Bizarre Fish Songs Raise Hope for Coral Reef Recovery
Audio recordings show a once-dying ecosystem has transformed into a lively soundscape
Scientists eavesdropping on a previously destroyed coral reef in Indonesia say the ecosystem is abuzz with new life, including the "whooping, croaking and growling" of reef fish. The reef has been re-seeded with new corals as part of a decade-long restoration effort, and researchers were curious if marine animals were returning to the area. By listening in on the reef using underwater microphones, the team recorded a cacophony of bizarre fish songs on the previously quiet reef—some of which have never been documented before—suggesting a remarkable recovery, according to a new study published in the Journal of Applied Ecology.
“We listened through these hours and hours of recordings, we kept discovering sounds we had never heard,” says study lead author Tim Lamont of the University of Exeter to the Guardian’s Damian Carrington. “Some were a bit familiar but some were just like, ‘I have no idea what that is.’ It was a real sense of adventure and discovery.”
Before the restoration efforts started, the reef had been devastated by blast fishing, a destructive fishing method that uses explosives to kill or stun fish, and destroys corals in the process. Corals are often mistaken for plants because they take root on the seafloor, but a single coral is made up of thousands of tiny animals called polyps. When corals get damaged from disease, warm waters or blast fishing, they lose their vibrant colors, leaving behind a white skeleton in a process called coral bleaching. Once a reef dies, so does its ability to support diverse ocean life like fish, lobsters, seahorses, sponges, and sea turtles.

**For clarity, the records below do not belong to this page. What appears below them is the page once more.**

(** C5.  For a limit [l] that is not zero: a string of at most [l] runes is
    returned as it is; a longer one is cut to its first [l-1] runes followed
    by the ellipsis, [l] runes in all; and for a negative limit a string of
    more than [-l] runes is cut to the ellipsis followed by its last
    [(-l)-1] runes, [-l] runes in all. *)
Theorem truncate_spec (s : string) (l : Z) :
  MinInt <= l <= MaxInt -> len s <= MaxInt -> l <> 0 ->
  let rs := runes s in
  let n := Z.of_nat (List.length rs) in
  (0 < l -> n <= l -> truncate s l = Some s)
  /\ (0 < l -> l < n ->
      exists t,
        truncate s l = Some t
        /\ t = stringOfRunes (firstn (Z.to_nat (l - 1)) rs) +:+ ellipsis
        /\ runes t = firstn (Z.to_nat (l - 1)) rs ++ [ellipsisRune]
        /\ Z.of_nat (List.length (runes t)) = l)
  /\ (l < 0 -> - l < n ->
      exists t,
        truncate s l = Some t
        /\ t = ellipsis
               +:+ stringOfRunes
                     (skipn (List.length rs - Z.to_nat (- l - 1)) rs)
        /\ runes t
           = ellipsisRune :: skipn (List.length rs - Z.to_nat (- l - 1)) rs
        /\ Z.of_nat (List.length (runes t)) = - l).
Proof. exact (truncate_cases s l). Qed.

Lemma truncate_spec_witness :
  truncate "ab" 5 = Some "ab"
  /\ (exists t, truncate "abcdefghij" 5 = Some t
                /\ runes t = [97; 98; 99; 100; ellipsisRune])
  /\ (exists t, truncate "abcdefghij" (-5) = Some t
                /\ runes t = [ellipsisRune; 103; 104; 105; 106]).
Proof.
  assert (R : forall l, -10 <= l <= 10 -> MinInt <= l <= MaxInt)
    by (unfold MinInt, MaxInt, intSize; lia).
  assert (L : forall s, (String.length s <= 10)%nat -> len s <= MaxInt)
    by (unfold len, MaxInt, intSize; lia).
  split; [|split].
  - apply (truncate_spec "ab" 5); simpl; try lia.
    + apply R; lia.
    + apply L. simpl. lia.
  - destruct (truncate_spec "abcdefghij" 5) as (_ & H & _); try lia.
    + apply R; lia.
    + apply L. simpl. lia.
    + destruct H as (t & Ht & _ & Hr & _); simpl; try lia.
      exists t. split; [exact Ht|exact Hr].
  - destruct (truncate_spec "abcdefghij" (-5)) as (_ & _ & H); try lia.
    + apply R; lia.
    + apply L. simpl. lia.
    + destruct H as (t & Ht & _ & Hr & _); simpl; try lia.
      exists t. split; [exact Ht|exact Hr].
Defined.

(** A string that is not empty has a rune. *)
Lemma runes_nonempty (s : string) : s <> EmptyString -> runes s <> [].
Proof.
  destruct s as [|c s]; [congruence|]. intros _. unfold runes.
  change (runesFrom 0 (String c s))
    with (let (r', w) := decoderune (String c s) in
          r' :: runesFrom (Nat.pred w) s).
  destruct (decoderune (String c s)). discriminate.
Qed.

Lemma truncate_zero_panics (s : string) :
  s <> EmptyString -> truncate s 0 = None.
Proof.
  intros H. apply runes_nonempty in H. unfold truncate.
  destruct (runes s) as [|r rs]; [congruence|]. reflexivity.
Qed.

Lemma truncate_total (s : string) (l : Z) :
  MinInt < l <= MaxInt -> len s <= MaxInt -> l <> 0 ->
  exists t, truncate s l = Some t.
Proof.
  intros Hl Hs Hnz.
  destruct (truncate_cases s l ltac:(lia) Hs Hnz) as (H1 & H2 & H3).
  pose proof (runes_length s) as Hn.
  assert (Hmin : MinInt = - 2 ^ 63) by reflexivity.
  assert (Hmax : MaxInt = 2 ^ 63 - 1) by reflexivity.
  destruct (Z.lt_trichotomy l 0) as [Hneg|[H0|Hpos]]; [|lia|].
  - destruct (Z.le_gt_cases (Z.of_nat (List.length (runes s))) (- l))
      as [Hle|Hgt].
    + exists s. unfold truncate.
      destruct (Z.ltb_spec l 0); [|lia].
      unfold neg. rewrite wrap_id by lia.
      destruct (Z.leb_spec (Z.of_nat (List.length (runes s))) (- l));
        [reflexivity|lia].
    + destruct (H3 Hneg ltac:(lia)) as (t & Ht & _). now exists t.
  - destruct (Z.le_gt_cases (Z.of_nat (List.length (runes s))) l) as [Hle|Hgt].
    + exists s. now apply H1.
    + destruct (H2 Hpos ltac:(lia)) as (t & Ht & _). now exists t.
Qed.

(** ** [mediaFormatFunc] *)

(** C3, evaluated where the code departs from it.  With a 40-letter artist
    and the title "abc", the short title does not pass its unused budget to
    the artist: the artist is cut again, to [35 - 3] runes, and 35 of the 70
    characters are used.  With an artist of 35 four-byte runes, the title is
    given [70 - 140] as its limit and the two fields together have 105
    runes. *)
Theorem mediaFormatFunc_budget_at_failing_inputs :
  mediaArtistTitle shortTitle = Some (rep 31 "a" +:+ ellipsis, "abc")
  /\ runeCount (media.Artist shortTitle) = 40
  /\ runeCount (rep 31 "a" +:+ ellipsis) + runeCount "abc" = 35
  /\ mediaArtistTitle wideArtist = Some (rep 35 "😀", rep 70 "x")
  /\ runeCount (rep 35 "😀") + runeCount (rep 70 "x") = 105.
Proof. repeat split; vm_compute; reflexivity. Qed.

To revive the damaged ecosystem, scientists at the Mars Coral Reef Restoration Project have been re-seeding the area with new corals on hexagonal metal frames called "reef stars." Years into the restoration efforts, they wanted to know if the creatures that inhabit reefs were also returning.
Visual inspections are the most common way of checking up on a reef’s health, but audio recordings can catch things our eyes miss, like camouflaged or nocturnal animals. By using underwater microphones called hydrophones to analyze roughly four hectares of recovering reefs in the Spermonde archipelago in central Indonesia, the researchers were able to get a more complete view of the ecosystem’s recovery.
The team says their audio recordings tell a hopeful story: the once-dying reef has transformed into a robust and diverse soundscape. Their recordings revealed that healthy reef habitats had similar levels of coral cover and marine diversity as the restored reef, reports Inverse’s Tara Yarlagadda. By listening in on the reef, they captured sounds and fish songs like purrs, croaks, growls, raspberries, foghorns, and even a first-ever fish “laugh.”
“The foghorn one really blew our minds,” Lamont says to the Guardian. “I got really enthusiastic about trying to work out exactly what fish was making it. So I downloaded the noise onto an MP3 player and... I was swimming around blasting it out, trying to get a call and response going. I thought I got it replying a few times, but I never saw the fish itself swim out to meet the call. So the mystery continues.”
Lamont notes that such restoration efforts are only possible if we address threats like climate change and water pollution.
"If we don't address these wider problems, conditions for reefs will get more and more hostile, and eventually restoration will become impossible,” he says in a statement.